Performs Kolmogorov-Smirnov goodness-of-fit test for the hypothesis that the sample comes from a gamma distribution. The statistic compares the empirical distribution function with the theoretical gamma cumulative distribution function.

Hypothesis of Gamma Distribution The null hypothesis is that the data comes from a gamma distribution with positive shape parameter alpha and positive rate parameter beta.

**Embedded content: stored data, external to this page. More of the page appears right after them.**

(* ===== verification/Ring.v ===== *)
(** * The rings (src/liburing/src/include/liburing.h, src/liburing/src/queue.c)

    [struct io_uring_sq], [struct io_uring_cq] and [struct io_uring] with the
    words their pointer members point at, and the operations that touch only the
    shared memory: acquiring entries, publishing them, looking at completions
    and consuming them.  An entry pointer is the index of its slot. *)

From S2P Require Import Prelude Abi Prep RingBuf.

(** ** State *)

Record io_uring_sq : Type := mk_sq {
  sq_khead : Z;
  sq_ktail : Z;
  sq_kring_mask : Z;
  sq_kring_entries : Z;
  sq_kflags : Z;
  sq_kdropped : Z;
  sq_array : list Z;
  sq_sqes : list io_uring_sqe;
  sqe_head : Z;
  sqe_tail : Z;
}.

Record io_uring_cq : Type := mk_cq {
  cq_khead : Z;
  cq_ktail : Z;
  cq_kring_mask : Z;
  cq_kring_entries : Z;
  cq_kflags : option Z;      (** [None]: the pointer is null *)
  cq_koverflow : Z;
  cq_cqes : list io_uring_cqe;
}.

Record io_uring : Type := mk_ring {
  r_sq : io_uring_sq;
  r_cq : io_uring_cq;
  r_flags : Z;
  r_ring_fd : Z;
  r_features : Z;
}.

Definition set_sq (q : io_uring_sq) (r : io_uring) : io_uring :=
  mk_ring q (r_cq r) (r_flags r) (r_ring_fd r) (r_features r).
Definition set_cq (q : io_uring_cq) (r : io_uring) : io_uring :=
  mk_ring (r_sq r) q (r_flags r) (r_ring_fd r) (r_features r).

Definition sq_set_khead (v : Z) (q : io_uring_sq) : io_uring_sq :=
  mk_sq v (sq_ktail q) (sq_kring_mask q) (sq_kring_entries q) (sq_kflags q) (sq_kdropped q)
    (sq_array q) (sq_sqes q) (sqe_head q) (sqe_tail q).
Definition sq_set_ktail (v : Z) (q : io_uring_sq) : io_uring_sq :=
  mk_sq (sq_khead q) v (sq_kring_mask q) (sq_kring_entries q) (sq_kflags q) (sq_kdropped q)
    (sq_array q) (sq_sqes q) (sqe_head q) (sqe_tail q).
Definition sq_set_array (a : list Z) (h : Z) (q : io_uring_sq) : io_uring_sq :=
  mk_sq (sq_khead q) (sq_ktail q) (sq_kring_mask q) (sq_kring_entries q) (sq_kflags q)
    (sq_kdropped q) a (sq_sqes q) h (sqe_tail q).
Definition sq_set_sqe_tail (v : Z) (q : io_uring_sq) : io_uring_sq :=
  mk_sq (sq_khead q) (sq_ktail q) (sq_kring_mask q) (sq_kring_entries q) (sq_kflags q)
    (sq_kdropped q) (sq_array q) (sq_sqes q) (sqe_head q) v.
Definition sq_set_sqes (s : list io_uring_sqe) (q : io_uring_sq) : io_uring_sq :=
  mk_sq (sq_khead q) (sq_ktail q) (sq_kring_mask q) (sq_kring_entries q) (sq_kflags q)
    (sq_kdropped q) (sq_array q) s (sqe_head q) (sqe_tail q).
Definition cq_set_khead (v : Z) (q : io_uring_cq) : io_uring_cq :=
  mk_cq v (cq_ktail q) (cq_kring_mask q) (cq_kring_entries q) (cq_kflags q) (cq_koverflow q)
    (cq_cqes q).
Definition cq_set_kflags (v : option Z) (q : io_uring_cq) : io_uring_cq :=
  mk_cq (cq_khead q) (cq_ktail q) (cq_kring_mask q) (cq_kring_entries q) v (cq_koverflow q)
    (cq_cqes q).

(** ** Submission side *)

(** [__io_uring_get_sqe]: the slot of a vacant entry, or [None] for NULL. *)
Definition __io_uring_get_sqe (sq : io_uring_sq) (__head : Z) : option Z * io_uring_sq :=
  let __next := u32 (sqe_tail sq + 1) in
  if u32 (__next - __head) <=? sq_kring_entries sq
  then (Some (Z.land (sqe_tail sq) (sq_kring_mask sq)), sq_set_sqe_tail __next sq)
  else (None, sq).

Definition io_uring_get_sqe (sq : io_uring_sq) : option Z * io_uring_sq :=
  __io_uring_get_sqe sq (sq_khead sq).

(** A store through the pointer [io_uring_get_sqe] returned. *)
Definition sqe_store (slot : Z) (e : io_uring_sqe) (sq : io_uring_sq) : option io_uring_sq :=
  l ← zset (sq_sqes sq) slot e; Some (sq_set_sqes l sq).

(** The [while (to_submit--)] loop of [__io_uring_flush_sq]. *)
Fixpoint flush_loop (to_submit : nat) (mask ktail : Z) (sq : io_uring_sq)
    : option (Z * io_uring_sq) :=
  match to_submit with
  | O => Some (ktail, sq)
  | S n =>
      a ← zset (sq_array sq) (Z.land ktail mask) (Z.land (sqe_head sq) mask);
      flush_loop n mask (u32 (ktail + 1)) (sq_set_array a (u32 (sqe_head sq + 1)) sq)
  end.

(** Returns the pending count, converted to [int] as the C function does;
    [None] when the array would be written out of bounds. *)
Definition __io_uring_flush_sq (sq : io_uring_sq) : option (Z * io_uring_sq) :=
  let mask := sq_kring_mask sq in
  if sqe_head sq =? sqe_tail sq
  then Some (s32 (sq_ktail sq - sq_khead sq), sq)
  else
    let to_submit := u32 (sqe_tail sq - sqe_head sq) in
    '(ktail, sq) ← flush_loop (Z.to_nat to_submit) mask (sq_ktail sq) sq;
    let sq := sq_set_ktail ktail sq in
    Some (s32 (ktail - sq_khead sq), sq).

Definition io_uring_sq_ready (r : io_uring) : Z :=
  if flag_set (r_flags r) IORING_SETUP_SQPOLL
  then u32 (sqe_tail (r_sq r) - sq_khead (r_sq r))
  else u32 (sqe_tail (r_sq r) - sq_khead (r_sq r)).

Definition io_uring_sq_space_left (r : io_uring) : Z :=
  u32 (sq_kring_entries (r_sq r) - io_uring_sq_ready r).

(** [sq_ring_needs_enter]: the verdict and the updated enter flags. *)
Definition sq_ring_needs_enter (r : io_uring) (flags : Z) : bool * Z :=
  if negb (flag_set (r_flags r) IORING_SETUP_SQPOLL) then (true, flags)
  else if flag_set (sq_kflags (r_sq r)) IORING_SQ_NEED_WAKEUP
  then (true, Z.lor flags IORING_ENTER_SQ_WAKEUP)
  else (false, flags).

Definition cq_ring_needs_flush (r : io_uring) : bool :=
  flag_set (sq_kflags (r_sq r)) IORING_SQ_CQ_OVERFLOW.

(** ** Completion side *)

Definition io_uring_cq_ready (cq : io_uring_cq) : Z := u32 (cq_ktail cq - cq_khead cq).

Definition io_uring_cq_advance (nr : Z) (cq : io_uring_cq) : io_uring_cq :=
  if nr =? 0 then cq else cq_set_khead (u32 (cq_khead cq + nr)) cq.

Definition io_uring_cqe_seen (cqe : option Z) (cq : io_uring_cq) : io_uring_cq :=
  match cqe with Some _ => io_uring_cq_advance 1 cq | None => cq end.

(** [&ring->cq.cqes[head & mask]]. *)
Definition cqe_slot (cq : io_uring_cq) (head : Z) : Z := Z.land head (cq_kring_mask cq).

Definition LIBURING_UDATA_TIMEOUT : Z := u64 (-1).

(** The visits of [io_uring_for_each_cqe], [fuel] iterations at most; the tail is
    loaded afresh before each. *)
Fixpoint for_each_cqe (fuel : nat) (head : Z) (cq : io_uring_cq) : option (list Z) :=
  match fuel with
  | O => None
  | S n =>
      if head =? cq_ktail cq then Some []
      else l ← for_each_cqe n (u32 (head + 1)) cq; Some (cqe_slot cq head :: l)
  end.

Definition io_uring_for_each_cqe (fuel : nat) (cq : io_uring_cq) : option (list Z) :=
  for_each_cqe fuel (cq_khead cq) cq.

(** [__io_uring_peek_cqe]: skips the completions of internal timeouts.  Returns
    the error, the entry pointer and the number of entries available. *)
Fixpoint __io_uring_peek_cqe (fuel : nat) (cq : io_uring_cq)
    : res ((Z * option Z * Z) * io_uring_cq) :=
  match fuel with
  | O => NoFuel
  | S n =>
      let tail := cq_ktail cq in
      let head := cq_khead cq in
      let available := u32 (tail - head) in
      if available =? 0 then Ok ((0, None, available), cq)
      else
        let slot := cqe_slot cq head in
        match zget (cq_cqes cq) slot with
        | None => Fault OutOfBounds
        | Some c =>
            if cqe_user_data c =? LIBURING_UDATA_TIMEOUT then
              let cq := io_uring_cq_advance 1 cq in
              if cqe_res c <? 0 then Ok ((cqe_res c, None, available), cq)
              else __io_uring_peek_cqe n cq
            else Ok ((0, Some slot, available), cq)
        end
  end.

(** The copy loop of [io_uring_peek_batch_cqe], [head != last] as the counter. *)
Fixpoint batch_loop (n : nat) (head : Z) (cq : io_uring_cq) : list Z :=
  match n with
  | O => []
  | S n => cqe_slot cq head :: batch_loop n (u32 (head + 1)) cq
  end.

(** ** Eventfd notifications *)

Definition io_uring_cq_eventfd_enabled (cq : io_uring_cq) : bool :=
  match cq_kflags cq with
  | None => true
  | Some f => negb (flag_set f IORING_CQ_EVENTFD_DISABLED)
  end.

Definition io_uring_cq_eventfd_toggle (enabled : bool) (cq : io_uring_cq) : Z * io_uring_cq :=
  if Bool.eqb enabled (io_uring_cq_eventfd_enabled cq) then (0, cq)
  else
    match cq_kflags cq with
    | None => (- EOPNOTSUPP, cq)
    | Some flags =>
        let flags :=
          if enabled then Z.ldiff flags IORING_CQ_EVENTFD_DISABLED
          else Z.lor flags IORING_CQ_EVENTFD_DISABLED in
        (0, cq_set_kflags (Some flags) cq)
    end.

Test Statistic The statistic is based on the maximum distance between the empirical distribution function and the reference gamma cumulative distribution function.

Usage

from pysatl_criterion.statistics.goodness_of_fit import (
    KolmogorovSmirnovGammaGofStatistic,
)


test_statistic = KolmogorovSmirnovGammaGofStatistic(alpha=2, beta=1)
statistic_result = test_statistic.execute_statistic([0.42, 0.77, 1.05, 1.48, 1.96, 2.34, 3.12])
print(statistic_result)

Arguments

alpha - positive shape parameter of the gamma distribution. Default value is 1.0.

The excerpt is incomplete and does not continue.